*** Opening of Dataset entries ***

Lemma special_unserialize s tag (b r : bytes) (s' : Script) : 0 <= tag < 6 -> length b = getSpecialSize tag ->
  Decompress (E := werr) tag b = Ok (Some s') ->
  scriptCompressor_Unserialize s (tag :: b ++ r) = Ok (s', r).
Proof.
  intros Ht Hb Hd. unfold scriptCompressor_Unserialize.
  erewrite rd_bind_ok.
  2: { unfold ReadVarLenInt. cbn [ReadVarLenInt_loop]. rw varlen_step // ?varlen_byte_flag //; [|int_lia..].
       case_match; [lia|]. rw Z.mod_small //; lia. }
  rw Z.mul_0_l Z.add_0_l. unfold numSpecialScripts. case_match; [|lia].
  erewrite rd_bind_ok; [|by apply ReadFull_app']. erewrite rd_bind_ok; [|unfold rd_lift; by rw Hd]. done.
Qed.

Lemma Compress_inverse d : Compress d <> [] -> exists tag b,
  Compress d = tag :: b /\ 0 <= tag < 6 /\ length b = getSpecialSize tag /\
  Decompress (E := werr) tag b = Ok (Some (NewScriptRaw d)).
Proof.
  unfold Compress. destruct (isToKeyID d) as [k|] eqn:E1.
  { apply isToKeyID_inv in E1 as [Hl ->]. intros _. exists 0, k. split_and!; [done|lia|lia|done|].
    unfold Decompress. cbn [Z.eqb]. rw firstn_all2 //. lia. }
  destruct (isToScriptID d) as [k|] eqn:E2.
  { apply isToScriptID_inv in E2 as [Hl ->]. intros _. exists 1, k. split_and!; [done|lia|lia|done|].
    unfold Decompress. cbn [Z.eqb Pos.eqb]. rw firstn_all2 //. lia. }
  destruct (isToPubKey d) as [k|] eqn:E3; [|done].
  apply isToPubKey_inv in E3 as [(tag & x & Ht & Hl & -> & ->)|(Hl & H4 & Hp & ->)].
  - intros _. assert (byte_at (tag :: x) 0 2 || byte_at (tag :: x) 0 3 = true) as -> by (destruct Ht; by subst).
    exists tag, x. assert (sub (tag :: x) 1 33 = x) as -> by (unfold sub; cbn; rw -Hl; apply firstn_all).
    split_and!; [done|lia|lia|by destruct Ht; subst|].
    unfold Decompress. destruct Ht; subst; cbn [Z.eqb Pos.eqb orb app]; (rw (firstn_all2 x); [done|lia]).
  - destruct (compressed_parses k Hl H4 Hp) as [Hc Hs].
    assert (byte_at k 0 2 = false /\ byte_at k 0 3 = false /\ byte_at k 0 4 = true) as (-> & -> & ->).
    { unfold byte_at. by rw H4. }
    intros _. cbn [orb]. set (par := nth 64 k 0 .& 0x1) in *.
    assert (par = 0 \/ par = 1) as Hpar.
    { subst par. change 0x1 with (2 ^ 1 - 1). rw land_low //. pose proof (Z.mod_pos_bound (nth 64 k 0) 2). pow2_norm. lia. }
    exists (0x4 .| par), (sub k 1 33).
    assert (length (sub k 1 33) = 32%nat) as Hl' by (unfold sub; rw length_take length_drop Hl; lia).
    split_and!; [done|by destruct Hpar as [-> | ->]..|rw Hl'; by destruct Hpar as [-> | ->]|].
    assert (Decompress (E := werr) (0x4 .| par) (sub k 1 33) =
      (let '(pubkey, ok) := ParsePubKey ((0x2 .| par) :: take 32 (sub k 1 33)) in
       if negb ok then Ok None
       else uncompressed ← SerializeUncompressed pubkey;
            Ok (Some (NewScriptRaw ([65] ++ take 65 (uncompressed ++ replicate 65 0) ++ [OP_CHECKSIG]))))) as ->
      by (by destruct Hpar as [-> | ->]).
    rw firstn_all2; last lia. unfold ParsePubKey, SerializeUncompressed.
    destruct (EcPubkeyParse ((0x2 .| par) :: sub k 1 33)) as [pk okk]. cbn [fst snd SecpPubKey] in *. subst okk. cbn [negb].
    rw Hs. cbn [mbind res_bind]. rw -Hl take_app_length //.
Qed.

*** Close of Dataset entries ***

## Instructions to follow
Write out exactly the lines starting with the one that holds "assert (Decompress (E" and running through the last line above.

## Response below
    assert (Decompress (E := werr) (0x4 .| par) (sub k 1 33) =
      (let '(pubkey, ok) := ParsePubKey ((0x2 .| par) :: take 32 (sub k 1 33)) in
       if negb ok then Ok None
       else uncompressed ← SerializeUncompressed pubkey;
            Ok (Some (NewScriptRaw ([65] ++ take 65 (uncompressed ++ replicate 65 0) ++ [OP_CHECKSIG]))))) as ->
      by (by destruct Hpar as [-> | ->]).
    rw firstn_all2; last lia. unfold ParsePubKey, SerializeUncompressed.
    destruct (EcPubkeyParse ((0x2 .| par) :: sub k 1 33)) as [pk okk]. cbn [fst snd SecpPubKey] in *. subst okk. cbn [negb].
    rw Hs. cbn [mbind res_bind]. rw -Hl take_app_length //.
Qed.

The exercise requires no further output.